(* ===== verification/EnginePreview.v ===== *)
(** * Engine adapter preview

    [internal/project/engine_preview.go]: the read-only preview of the Codex
    CLI adapter, computed from the project's active configuration and its
    permissions ([permission_doctor.go] holds the index).  It never allows an
    execution: at best it asks for an approval. *)

From stdpp Require Import base list strings numbers.
From Stdlib Require Import ZArith Lia Ascii String.
From S2P Require Import Prelude GoString Json Schema Tx Command Capability Config Schedule.
From S2P Require Import FilePath Permission.

(** The active configuration snapshot of a project, as it is read back *)
Record ProjectConfigRecord := MkConfigRecord {
  pc_ID : Z; pc_ProjectID : Z; pc_ProtocolVersion : Z; pc_ConfigPath : string;
  pc_ConfigHash : string; pc_Ownership : jmap; pc_Permissions : jmap; pc_Scheduling : jmap;
  pc_Engines : jmap; pc_StatusExport : jmap; pc_Migration : jmap; pc_Metadata : jmap;
  pc_Active : bool; pc_LoadedAt : Z; pc_LoadedByActorID : Z }.

Record EngineCommandPreview := MkCommandPreview {
  ec_Command : string; ec_Allowed : bool; ec_Reason : string; ec_CapabilityAllowed : bool;
  ec_CommandAllowed : bool; ec_Denied : bool }.

Record EngineCapabilityPreflight := MkCapabilityPreflight {
  cf_Capability : string; cf_Required : bool; cf_Allowed : bool; cf_Reason : string }.

Record EnginePathPreflight := MkPathPreflight {
  pp_Path : string; pp_Capability : string; pp_Effect : string; pp_Allowed : bool;
  pp_Reason : string }.

Record ArtifactRedactionPlan := MkRedactionPlan {
  rd_Status : string; rd_RetentionClass : string; rd_Rules : list string;
  rd_RedactedFields : list string }.

(** The safety facts ([ProjectWriteAttempted] and the like) are never set. *)
Record CodexCLIAdapterPreview := MkAdapterPreview {
  cx_Project : Record_; cx_Status : string; cx_Mode : string; cx_Engine : EngineReadiness;
  cx_Command : EngineCommandPreview; cx_Capabilities : list EngineCapabilityPreflight;
  cx_Paths : list EnginePathPreflight; cx_ArtifactRedaction : ArtifactRedactionPlan;
  cx_ForbiddenActions : list string; cx_Blockers : list string; cx_ExecutionAllowed : bool }.

(** ** Reading the configuration *)

Definition stringFromMap (values : jmap) (key : string) : string :=
  match mget key values with Some (JStr s) => trim_space s | _ => "" end.

Definition boolFromMap (values : jmap) (key : string) : bool :=
  match mget key values with
  | Some (JBool b) => b
  | Some (JStr s) => s =s "true"
  | _ => false
  end.

Definition mapAnyFromMap (values : jmap) (key : string) : jmap :=
  match mget key values with Some (JObj m) => m | _ => [] end.

(** The boolean entries of a section; [capabilities[k]] of an absent key is
    false. *)
Definition mapFromConfigPart (root : jmap) (key : string) : list (string * bool) :=
  match mget key root with
  | Some (JObj m) =>
      flat_map (fun kv => match snd kv with
                          | JBool b => [(fst kv, b)]
                          | JStr s => [(fst kv, s =s "true")]
                          | _ => []
                          end) m
  | _ => []
  end.

Definition flag (capabilities : list (string * bool)) (k : string) : bool :=
  match List.find (fun kv => fst kv =s k) capabilities with Some kv => snd kv | None => false end.

(** The path has one key at every call. *)
Definition stringSliceFromConfigPart (root : jmap) (key : string) : list string :=
  match mget key root with
  | Some (JArr l) =>
      flat_map (fun item => match item with
                            | JStr s => if trim_space s =s "" then [] else [trim_space s]
                            | _ => []
                            end) l
  | _ => []
  end.

(** ** Permissions *)

Definition nul : string := String (chr 0) "".

Definition permissionPolicyKey (effect capability resourceType pattern : string) : string :=
  trim_space effect +:+ nul +:+ trim_space capability +:+ nul +:+ trim_space resourceType
  +:+ nul +:+ trim_space pattern.

(** The keys of the index *)
Definition permissionPolicyIndex (rows : list permissionRow) : list string :=
  List.map (fun r => permissionPolicyKey (pr_Effect r) (pr_Capability r) (pr_ResourceType r)
                       (pr_Pattern r)) rows.

Definition hasPermission (index : list string) (effect capability resourceType pattern : string)
  : bool :=
  existsb (String.eqb (permissionPolicyKey effect capability resourceType pattern)) index.

Definition projectPermissionRows (rows : list permissionRow) (projectID : Z)
  : list permissionRow := List.filter (fun r => pr_ProjectID r =? projectID) rows.

(** ** The preview *)

Definition codexPreviewCommand (command : string) : string := trim_default "codex exec" command.

Definition codexCommandReason (p : CommandPermission) : string :=
  if cp_Denied p then if cp_Reason p <>s "" then cp_Reason p else "command denied"
  else if negb (cp_CapabilityAllowed p) then "run_commands capability not allowed"
  else if negb (cp_CommandAllowed p) then "command not allowed"
  else "allowed".

Definition engineProfileFromConfigMap (engines : jmap) (profileID : string)
  : option EngineProfileConfig :=
  match mget "profiles" engines with
  | Some (JArr l) =>
      match List.find (fun raw => match raw with
                                  | JObj m => stringFromMap m "id" =s profileID
                                  | _ => false
                                  end) l with
      | Some (JObj m) =>
          Some (MkEngineProfile (stringFromMap m "id") (stringFromMap m "provider")
                  (stringFromMap m "secret_ref") (boolFromMap m "enabled")
                  (Some (mapAnyFromMap m "resource_limits")))
      | _ => None
      end
  | _ => None
  end.

Definition engine_missing (profileID reason : string) : EngineReadiness :=
  MkEngineReadiness profileID "codex-cli" false "none" false true (Some []) "blocked" [reason].

Definition codexPreviewEngineReadiness (config : option ProjectConfigRecord) : EngineReadiness :=
  match config with
  | None => engine_missing "codex-cli" "project_config_missing"
  | Some c =>
      let profileID := stringFromMap (pc_Scheduling c) "engine_profile" in
      let profileID :=
        if profileID =s "" then stringFromMap (pc_Engines c) "default" else profileID in
      let profileID := if profileID =s "" then "codex-cli" else profileID in
      match engineProfileFromConfigMap (pc_Engines c) profileID with
      | None => engine_missing profileID "engine_profile_missing"
      | Some profile => engineReadinessFromProfile profile
      end
  end.

Definition codexPreviewRequiredCapabilities (config : option ProjectConfigRecord)
  : list string :=
  normalizeStringList
    (["read_project"; "write_artifacts"; "execute_agents"; "run_commands"]
     ++ match config with
        | Some c => stringSliceFromConfigPart (pc_Scheduling c) "required_capabilities"
        | None => []
        end).

Definition pathPreflight (path capability effect : string) (capabilities : list (string * bool))
    (index : list string) : EnginePathPreflight :=
  let allowed := flag capabilities capability && hasPermission index effect capability "path" path in
  MkPathPreflight path capability effect allowed
    (if negb (flag capabilities capability) then capability +:+ " capability not allowed"
     else if negb allowed then "path not allowed" else "allowed").

Definition artifactStoreAllowed (capabilities : list (string * bool)) (index : list string)
  : bool :=
  flag capabilities "write_artifacts"
  || hasPermission index "allow" "write_artifacts" "capability" "write_artifacts".

Definition artifactStoreReason (capabilities : list (string * bool)) (index : list string)
  : string :=
  if artifactStoreAllowed capabilities index
  then "artifact store metadata write is allowed; managed project writes remain forbidden"
  else "write_artifacts capability not allowed".

Definition forbiddenPreflight (index : list string) (path : string) : EnginePathPreflight :=
  let allowed := hasPermission index "deny" "*" "path" path in
  MkPathPreflight path "*" "deny" allowed
    (if allowed then "forbidden path denied" else "forbidden path deny missing").

Definition codexPreviewPaths (config : option ProjectConfigRecord)
    (capabilities : list (string * bool)) (index : list string) : list EnginePathPreflight :=
  match config with
  | None => []
  | Some c =>
      List.map (fun path => pathPreflight path "read_project" "allow" capabilities index)
        (stringSliceFromConfigPart (pc_Permissions c) "read_paths")
      ++ List.map (forbiddenPreflight index)
           (stringSliceFromConfigPart (pc_Permissions c) "forbidden_paths")
      ++ [MkPathPreflight "artifact_store" "write_artifacts" "allow"
            (artifactStoreAllowed capabilities index) (artifactStoreReason capabilities index)]
  end.

Definition capabilityPreflight (capabilities : list (string * bool)) (index : list string)
    (capability : string) : EngineCapabilityPreflight :=
  let allowed := flag capabilities capability
                 || hasPermission index "allow" capability "capability" capability in
  MkCapabilityPreflight capability true allowed
    (if allowed then "allowed" else "capability not allowed").

Definition path_blocker (p : EnginePathPreflight) : list string :=
  if pp_Allowed p then []
  else if pp_Effect p =s "deny" then ["forbidden_path_deny_missing:" +:+ pp_Path p]
  else ["path_not_allowed:" +:+ pp_Path p].

Definition redactionPlan : ArtifactRedactionPlan :=
  MkRedactionPlan "ready" "run_evidence"
    ["store raw stdout and stderr only as redacted artifacts";
     "redact secret-like environment variables before artifact metadata is persisted";
     "hash prompt and report bodies before they are referenced from audit metadata";
     "do not copy managed project files into artifact store without explicit archive approval"]
    ["env"; "secret_ref"; "stdout"; "stderr"; "prompt_body"].

(** What keeps the preview blocked, in the order it is found *)
Definition preview_blockers (config : option ProjectConfigRecord)
    (capabilities : list EngineCapabilityPreflight) (engine : EngineReadiness)
    (command : EngineCommandPreview) (paths : list EnginePathPreflight) : list string :=
  (match config with None => ["project_config_missing"] | Some _ => [] end)
  ++ flat_map (fun c => if cf_Allowed c then [] else ["missing_capability:" +:+ cf_Capability c])
       capabilities
  ++ (if (er_Provider engine <>s "") && (er_Provider engine <>s "codex-cli")
      then ["engine_provider_not_codex_cli"] else [])
  ++ (if er_Status engine =s "blocked" then er_BlockedReasons engine else [])
  ++ (if ec_Allowed command then [] else ["command_not_allowed"])
  ++ flat_map path_blocker paths.

Definition BuildCodexCLIAdapterPreview (record : Record_) (config : option ProjectConfigRecord)
    (permissions : list permissionRow) (permission : CommandPermission) (command : string)
  : CodexCLIAdapterPreview :=
  let capabilities :=
    match config with Some c => mapFromConfigPart (pc_Permissions c) "capabilities" | None => [] end in
  let index := permissionPolicyIndex permissions in
  let engine := codexPreviewEngineReadiness config in
  let commandPreview :=
    MkCommandPreview (codexPreviewCommand command)
      (cp_CapabilityAllowed permission && cp_CommandAllowed permission
       && negb (cp_Denied permission))
      (codexCommandReason permission) (cp_CapabilityAllowed permission)
      (cp_CommandAllowed permission) (cp_Denied permission) in
  let preflights :=
    List.map (capabilityPreflight capabilities index) (codexPreviewRequiredCapabilities config) in
  let paths := codexPreviewPaths config capabilities index in
  let blockers := preview_blockers config preflights engine commandPreview paths in
  MkAdapterPreview record (match blockers with [] => "needs_approval" | _ => "blocked" end)
    "read_only_codex_cli_adapter_preview" engine commandPreview preflights paths redactionPlan
    ["execute_codex_cli"; "resolve_secrets"; "write_managed_project"; "write_workflow_execution";
     "open_network"]
    (match blockers with [] => ["execution_approval_required"] | _ => blockers end) false.

(** [activeConfig] is the active row of [project_configs]. *)
Definition CodexCLIAdapterPreview_ (activeConfig : Z -> option ProjectConfigRecord)
    (record : Record_) (command : string) : M CodexCLIAdapterPreview :=
  db <- get_db ;;
  let rows := db_project_permissions db in
  ret (BuildCodexCLIAdapterPreview record (activeConfig (p_ID record))
         (projectPermissionRows rows (p_ID record))
         (CommandPermission_ rows (p_ID record) (codexPreviewCommand command)) command).
Definition checkRemoteArtifactIntegrity (a : ArtifactRecord) : ArtifactIntegrityCheck :=
  match ReadConfigured s3_get ∅ (ar_StorageBackend a) (ar_URI a) with
  | Err e =>
      MkIntegrityCheck a "fail" "object artifact is not readable"
        (mk [("storage_backend", JStr (ar_StorageBackend a)); ("uri", JStr (ar_URI a));
             ("error", JStr (content_error e)); ("read_contents", JBool false)])
  | Ok content =>
      let actualSHA := sha256_hex content in
      let failures := remote_failures a actualSHA (len content) in
      let metadata :=
        mk [("storage_backend", JStr (ar_StorageBackend a)); ("uri", JStr (ar_URI a));
            ("read_contents", JBool true); ("expected_sha256", JStr (ar_SHA256 a));
            ("actual_sha256", JStr actualSHA); ("expected_size", JInt (ar_SizeBytes a));
            ("actual_size", JInt (len content))] in
      match failures with
      | [] => MkIntegrityCheck a "pass" "object artifact hash and size match metadata" metadata
      | _ => MkIntegrityCheck a "fail" "object artifact metadata does not match stored content"
               (mset "failures" (jstrs failures) metadata)
      end
  end.

Definition checkReferencedArtifactIntegrity (a : ArtifactRecord) : ArtifactIntegrityCheck :=
  let missing :=
    (if trim_space (ar_URI a) =s "" then ["uri"] else [])
    ++ (if trim_space (ar_SourcePath a) =s "" then ["source_path"] else [])
    ++ (if trim_space (ar_SHA256 a) =s "" then ["sha256"] else [])
    ++ (if ar_SizeBytes a <=? 0 then ["size_bytes"] else []) in
  match missing with
  | _ :: _ =>
      MkIntegrityCheck a "warn" "referenced project artifact metadata is incomplete"
        (mk [("storage_backend", JStr (ar_StorageBackend a)); ("missing", jstrs missing);
             ("read_contents", JBool false)])
  | [] =>
      MkIntegrityCheck a "skipped"
        "referenced project artifact content remains in managed project"
        (mk [("storage_backend", JStr (ar_StorageBackend a));
             ("source_path", JStr (ar_SourcePath a)); ("read_contents", JBool false);
             ("reason", JStr "project_reference_metadata_only")])
  end.
#[export] Hint Unfold insertArtifactArchivePreviewEvent insertArtifactArchivePreviewAuditEvent
  archivePreviewBody : prims.
(* ===== verification/FixtureWrite.v ===== *)
(** * Fixture project writes

    [internal/project/fixture_project_write.go]: queueing a run that rewrites
    one file of a fixture project, and the command a worker executes it with.
    The command passes the execution approval gate, the scope, the
    capabilities and the path permissions, reads the approved write set back
    from the artifact store, compares the file with the image the set expects,
    keeps a copy of it, writes, verifies and puts the copy back. *)

From stdpp Require Import base list strings numbers gmap.
From Stdlib Require Import ZArith Lia Ascii String.
From S2P Require Import Prelude GoString Sha256 Json JsonText Schema Tx Command Capability.
From S2P Require Import History Worker Lease FilePath Permission RunOnce RunControl Profile.
From S2P Require Import Workflow Gates Runner EnginePreview ExecutionGate ReadOnlyVerify.
From S2P Require Import ProjectFile.

(** ** Options and results *)

Record FixtureProjectWriteQueueOptions := MkFixtureProjectWriteQueueOptions {
  fwq_TargetPath : string; fwq_Content : string; fwq_ExpectedBeforeSHA256 : string;
  fwq_ExpectedBeforeSize : Z; fwq_IdempotencyKey : string; fwq_Actor : string;
  fwq_Reason : string }.

Record FixtureProjectWriteQueueResult := MkFixtureProjectWriteQueueResult {
  fwqr_Project : Record_; fwqr_Version : WorkflowVersion; fwqr_Run : RunRecord;
  fwqr_Task : RunTaskRecord; fwqr_WriteSetArtifact : ArtifactRecord; fwqr_TargetPath : string;
  fwqr_ExpectedBeforeSHA256 : string; fwqr_ExpectedBeforeSize : Z; fwqr_AfterSHA256 : string;
  fwqr_AfterSize : Z; fwqr_Created : bool; fwqr_IdempotencyKey : string; fwqr_EventID : Z;
  fwqr_AuditEventID : Z; fwqr_ProjectReadAttempted : bool; fwqr_ProjectWriteAttempted : bool;
  fwqr_ExecutionWriteAttempted : bool; fwqr_AreaFlowArtifactWritten : bool;
  fwqr_AreaFlowExecutionStateWritten : bool; fwqr_EngineCallAttempted : bool;
  fwqr_CommandsRun : bool; fwqr_SecretsResolved : bool; fwqr_NetworkUsed : bool }.

Record FixtureProjectWriteOptions := MkFixtureProjectWriteOptions {
  fwo_WorkerKey : string; fwo_RunID : Z; fwo_AllowedCapabilities : list string;
  fwo_LeaseTimeoutSeconds : Z; fwo_Metadata : option jmap; fwo_IdempotencyKey : string;
  fwo_Actor : string; fwo_Reason : string }.

Record FixtureProjectWriteResult := MkFixtureProjectWriteResult {
  fwr_Project : Record_; fwr_Version : WorkflowVersion; fwr_Run : RunRecord;
  fwr_Worker : WorkerRecord; fwr_Lease : LeaseRecord; fwr_Task : RunTaskRecord;
  fwr_CopyAttempt : RunAttemptRecord; fwr_VerifyAttempt : RunAttemptRecord;
  fwr_RollbackAttempt : RunAttemptRecord; fwr_WriteSetArtifact : ArtifactRecord;
  fwr_PreimageArtifact : ArtifactRecord; fwr_Artifact : ArtifactRecord;
  fwr_Gate : ExecutionApprovalGate; fwr_TargetPath : string; fwr_ExpectedBeforeSHA256 : string;
  fwr_ExpectedBeforeSize : Z; fwr_AfterSHA256 : string; fwr_AfterSize : Z;
  fwr_RestoredSHA256 : string; fwr_RestoredSize : Z; fwr_Status : string; fwr_Decision : string;
  fwr_Message : string; fwr_Blockers : list string; fwr_Created : bool;
  fwr_IdempotencyKey : string; fwr_EventID : Z; fwr_AuditEventID : Z;
  fwr_ProjectReadAttempted : bool; fwr_ProjectReadAllowed : bool;
  fwr_ProjectWriteAttempted : bool; fwr_ProjectWriteAllowed : bool;
  fwr_ExecutionWriteAttempted : bool; fwr_AreaFlowArtifactWritten : bool;
  fwr_AreaFlowExecutionStateWritten : bool; fwr_EngineCallAttempted : bool;
  fwr_CommandsRun : bool; fwr_SecretsResolved : bool; fwr_NetworkUsed : bool;
  fwr_TaskClaimed : bool; fwr_WorkerStarted : bool; fwr_LeaseCreated : bool;
  fwr_AttemptCreated : bool; fwr_ArtifactCreated : bool; fwr_WriteSetPassed : bool;
  fwr_VerificationPassed : bool; fwr_RollbackAttempted : bool; fwr_RollbackVerified : bool }.

(** *** Write sets

    The struct, its fields as [encoding/json] finds them, its text and the
    struct read back from a text *)

Record fixtureProjectWriteSet := MkfixtureProjectWriteSet {
  fws_Operation : string; fws_TargetPath : string; fws_TargetPathKind : string;
  fws_ExpectedBeforeSHA256 : string; fws_ExpectedBeforeSize : Z; fws_AfterSHA256 : string;
  fws_AfterSize : Z; fws_Content : string; fws_PermissionCapabilities : list string;
  fws_ApprovalRequired : bool; fws_RollbackMode : string }.

Definition fixtureProjectWriteSetFields : list (string * field_kind) :=
  [("operation", KString); ("target_path", KString); ("target_path_kind", KString);
   ("expected_before_sha256", KString); ("expected_before_size", KInt64);
   ("after_sha256", KString); ("after_size", KInt64); ("content", KString);
   ("permission_capabilities", KStrings); ("approval_required", KBool);
   ("rollback_mode", KString)].

Definition fixtureProjectWriteSetText (s : fixtureProjectWriteSet) : string :=
  marshal_indent (JObj
    [("operation", JStr (fws_Operation s)); ("target_path", JStr (fws_TargetPath s));
     ("target_path_kind", JStr (fws_TargetPathKind s));
     ("expected_before_sha256", JStr (fws_ExpectedBeforeSHA256 s));
     ("expected_before_size", JInt (fws_ExpectedBeforeSize s));
     ("after_sha256", JStr (fws_AfterSHA256 s)); ("after_size", JInt (fws_AfterSize s));
     ("content", JStr (fws_Content s));
     ("permission_capabilities", jstrs (fws_PermissionCapabilities s));
     ("approval_required", JBool (fws_ApprovalRequired s));
     ("rollback_mode", JStr (fws_RollbackMode s))]).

* * * * *

**WHAT THE TASK REQUIRES:** Reproduce exactly the lines of the records above from the one with "Definition artifactStoreAllowed (capabilities" to the one with "list string) : list", both included, and leave out everything else.

**COMPLETED EXERCISE:**
Definition artifactStoreAllowed (capabilities : list (string * bool)) (index : list string)
  : bool :=
  flag capabilities "write_artifacts"
  || hasPermission index "allow" "write_artifacts" "capability" "write_artifacts".

Definition artifactStoreReason (capabilities : list (string * bool)) (index : list string)
  : string :=
  if artifactStoreAllowed capabilities index
  then "artifact store metadata write is allowed; managed project writes remain forbidden"
  else "write_artifacts capability not allowed".

Definition forbiddenPreflight (index : list string) (path : string) : EnginePathPreflight :=
  let allowed := hasPermission index "deny" "*" "path" path in
  MkPathPreflight path "*" "deny" allowed
    (if allowed then "forbidden path denied" else "forbidden path deny missing").

Definition codexPreviewPaths (config : option ProjectConfigRecord)
    (capabilities : list (string * bool)) (index : list string) : list EnginePathPreflight :=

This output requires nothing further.